Bisnis

Kerja Sama Indonesia-China Capai Rp154,5 T, Ketum Kadin Anindya Bakrie: Pertanda Baik

BEIJING – Ketua Umum Kamar Dagang juga Industri (Kadin) Indonesia, Anindya Bakrie hadir di Indonesia – China Business Wadah (Forum Bisnis Indonesia – China/ FBIC) yang mana diselenggarakan Kadin Indonesia Komite Tiongkok (KIKT) di dalam Wang Fu Ballroom, Hotel The Peninsula, Beijing, China, Hari Minggu (10/11/2024) jelang siang waktu setempat.

Anindya menjelaskan, Presiden Prabowo Subianto hadir pada forum yang disebutkan untuk memberikan sambutan lalu terlibat menyaksikan penandatanganan kerja sejenis antara beberapa orang perusahaan Indonesia serta korporasi China dengan nilai penanaman modal mencapai USD10 miliar atau setara Rp154,5 triliun (kurs Rp15.454 per USD).

Investasi ini akan mempererat kolaborasi bisnis, membuka potensi kerja, serta mengembangkan proyek-proyek infrastruktur penting di area Indonesia.

“Ini menandakan bahwa kerja sebanding antara Indonesia kemudian China sangat baik lalu ini menandakan bahwa state visit (kunjungan kenegaraan) pertama pak Prabowo adalah ke China. Jadi kami dari dunia bidang usaha bukan mau tertinggal dengan apa yang tersebut beliau lakukan sangat sangat bagus,” terang Anindya.

“China yang tersebut menjadi kunjungan pertama Pak Prabowo, kami sambut dengan baik sehingga beberapa hari sebelumnya kami juga menyiapkan B to B (transaksi kegiatan bisnis antar-perusahaan Indonesia – China) yang mana mampu dilakukan. Ini adalah contoh bahwa antara pemerintah dan juga dunia usaha selalu berdampingan. Sekali lagi, ini pertanda baik,” tegasnya.

Sebelumnya, Presiden Prabowo mengatakan, bahwa Kadin Indonesia akan mengadakan acara dimana akan ada kontrak perusahaan di area bidang sains antara perusahaan-perusahaan China kemudian perusahaan-perusahaan Indonesia yang jumlahnya lebih lanjut dari USD10 miliar.
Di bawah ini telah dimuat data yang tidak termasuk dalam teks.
(** What [JSON.stringify] writes of a value and [JSON.parse] reads back.
    Of an [Error] object it writes the own enumerable properties only:
    the [code], when one was set; [message] and [stack] are not
    enumerable, so the object comes back without them.  Strings, numbers,
    arrays and plain objects come back as they were. *)
Definition jsonError (e : JsError) : JsError :=
  {| message := None; code := code e; stack := None |}.

Definition jsonEntry (r : LedgerEntry) : LedgerEntry :=
  {| status := status r;
     ledgerError := jsonError <$> ledgerError r;
     outputs := outputs r |}.

Definition jsonLedger (l : list (string * LedgerEntry)) : list (string * LedgerEntry) :=
  List.map (fun kv => (fst kv, jsonEntry (snd kv))) l.

Definition jsonFiles (f : Files) : Files :=
  {| filesProcessed := jsonLedger <$> filesProcessed f;
     pending := pending f |}.

(** The old checkpoint format the resume code still reads. *)
Record Checkpoint := mkCheckpoint {
  processedCount : option Z
}.

(** A parsed checkpoint file. *)
Record SavedState := mkSavedState {
  version : option string;
  startedAt : option Z;
  lastUpdatedAt : option Z;
  configuration : gmap string JsVal;
  checkpoint : option Checkpoint;
  progress : option Progress;
  files : option Files
}.

(** What is left of a state object once it was written as JSON. *)
Definition jsonState (s : SavedState) : SavedState :=
  {| version := version s;
     startedAt := startedAt s;
     lastUpdatedAt := lastUpdatedAt s;
     configuration := configuration s;
     checkpoint := checkpoint s;
     progress := progress s;
     files := jsonFiles <$> files s |}.

(** The text of the checkpoint file: the JSON of a state (given by the
    state [JSON.parse] reads from it), or something [JSON.parse]
    rejects. *)
Inductive StateFileContent :=
| Json (s : SavedState)
| Unparsable.

Inductive LogMessage :=
| MsgRetry (attempt maxRetries : Z) (file : option JsVal) (delay : Z)
| MsgVersionMismatch
| MsgFailedToLoadState
| MsgNoImages
| MsgFound (n : nat)
| MsgForce
| MsgLfsPull
| MsgBlank
| MsgResuming (startIndex : Z)
| MsgFatal (e : JsError).

(** Everything observable from outside, in the order it happens. *)
Inductive Event :=
| ConsoleLog (msg : LogMessage)
| ConsoleWarn (msg : LogMessage)
| ConsoleError (msg : LogMessage)
| Slept (ms : Z)
| ProgressStart (n : nat)
| ProgressSetFilename (f : string)
| ProgressIncrement (st : string) (f : string)
| ProgressFinish
| OptimizeCalled (inputPath f : string).

(** The clock, the two files the manager owns (the checkpoint at
    [stateFile], the log at [errorLog]; [None] when the file does not
    exist), the in-memory error list and ledger, and the trace.  Reads and
    writes of the two files succeed. *)
Record World := mkWorld {
  now : Z;
  stateFile : option StateFileContent;
  errorLog : option (list ErrorEntry);
  errors : list ErrorEntry;
  processedFiles : list (string * LedgerEntry);
  trace : list Event
}.

Definition emit (ev : Event) (w : World) : World :=
  {| now := now w; stateFile := stateFile w; errorLog := errorLog w;
     errors := errors w; processedFiles := processedFiles w;
     trace := trace w ++ [ev] |}.

Definition withStateFile (f : option StateFileContent) (w : World) : World :=
  {| now := now w; stateFile := f; errorLog := errorLog w;
     errors := errors w; processedFiles := processedFiles w;
     trace := trace w |}.

Definition withErrorLog (f : option (list ErrorEntry)) (w : World) : World :=
  {| now := now w; stateFile := stateFile w; errorLog := f;
     errors := errors w; processedFiles := processedFiles w;
     trace := trace w |}.

Definition withErrors (es : list ErrorEntry) (w : World) : World :=
  {| now := now w; stateFile := stateFile w; errorLog := errorLog w;
     errors := es; processedFiles := processedFiles w;
     trace := trace w |}.

Definition withProcessedFiles (l : list (string * LedgerEntry)) (w : World) : World :=
  {| now := now w; stateFile := stateFile w; errorLog := errorLog w;
     errors := errors w; processedFiles := l;
     trace := trace w |}.

(** [sleep(ms)]: the timer lets [ms] milliseconds pass. *)
Definition sleep (ms : Z) (w : World) : World :=
  let w' := emit (Slept ms) w in
  {| now := now w' + Z.max 0 ms; stateFile := stateFile w'; errorLog := errorLog w';
     errors := errors w'; processedFiles := processedFiles w';
     trace := trace w' |}.

(** [Map.prototype.set]: an existing key keeps its place. *)
Fixpoint mapSet (k : string) (v : LedgerEntry) (l : list (string * LedgerEntry))
    : list (string * LedgerEntry) :=
  match l with
  | [] => [(k, v)]
  | (k', v') :: rest =>
      if String.eqb k k' then (k, v) :: rest else (k', v') :: mapSet k v rest
  end.

(** [Map.prototype.has] *)
Definition mapHas (k : string) (l : list (string * LedgerEntry)) : bool :=
  existsb (fun kv => String.eqb k (fst kv)) l.

End Runtime.

(** ** ErrorLogger (src/utils/error-logger.js) *)

Module ErrorLogger.
Import Runtime.

Definition truthyVal (v : JsVal) : bool :=
  match v with
  | JsStr s => negb (String.eqb s EmptyString)
  | JsNum n => negb (Z.eqb n 0)
  end.

(** [context.attempt || 0] *)
Definition retryCount (ctx : gmap string JsVal) : JsVal :=
  match ctx !! "attempt" with
  | Some v => if truthyVal v then v else JsNum 0
  | None => JsNum 0
  end.

Definition makeEntry (f : option JsVal) (e : JsError) (ctx : gmap string JsVal)
    (w : World) : ErrorEntry :=
  {| timestamp := now w;
     file := f;
     entryError := {| message := message e; code := code e; stack := stack e |};
     context := <["retryCount" := retryCount ctx]> ctx |}.

(** [log(file, error, context)]: push onto [this.errors], then append the
    line to the log file (creating it when absent). *)
Definition log (f : option JsVal) (e : JsError) (ctx : gmap string JsVal)
    (w : World) : World :=
  let errorEntry := makeEntry f e ctx w in
  let w1 := withErrors (errors w ++ [errorEntry]) w in
  withErrorLog (Some (default [] (errorLog w1) ++ [errorEntry])) w1.

(** [getErrors()], [getErrorCount()] *)
Definition getErrors (w : World) : list ErrorEntry := errors w.
Definition getErrorCount (w : World) : nat := List.length (errors w).

(** [clear()]: forget the in-memory errors and unlink the log file. *)
Definition clear (w : World) : World :=
  withErrorLog None (withErrors [] w).

End ErrorLogger.

(** ** StatePersistenceManager (src/state/state-persistence-manager.js) *)

Module StatePersistence.
Import Runtime.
Hal itu disampaikan Presiden Prabowo ketika melakukan pertemuan bilateral dengan Utama Menteri China Li Qiang di area Balai Besar Rakyat, Beijing, Hari Sabtu (9/11), sebagai bagian dari rencana kunjungan kenegaraannya ke China selain bertemu dengan Presiden Xi Jinping dan juga Ketua Komite Tetap Kongres Rakyat Nasional China (NPC) Zhao Leji.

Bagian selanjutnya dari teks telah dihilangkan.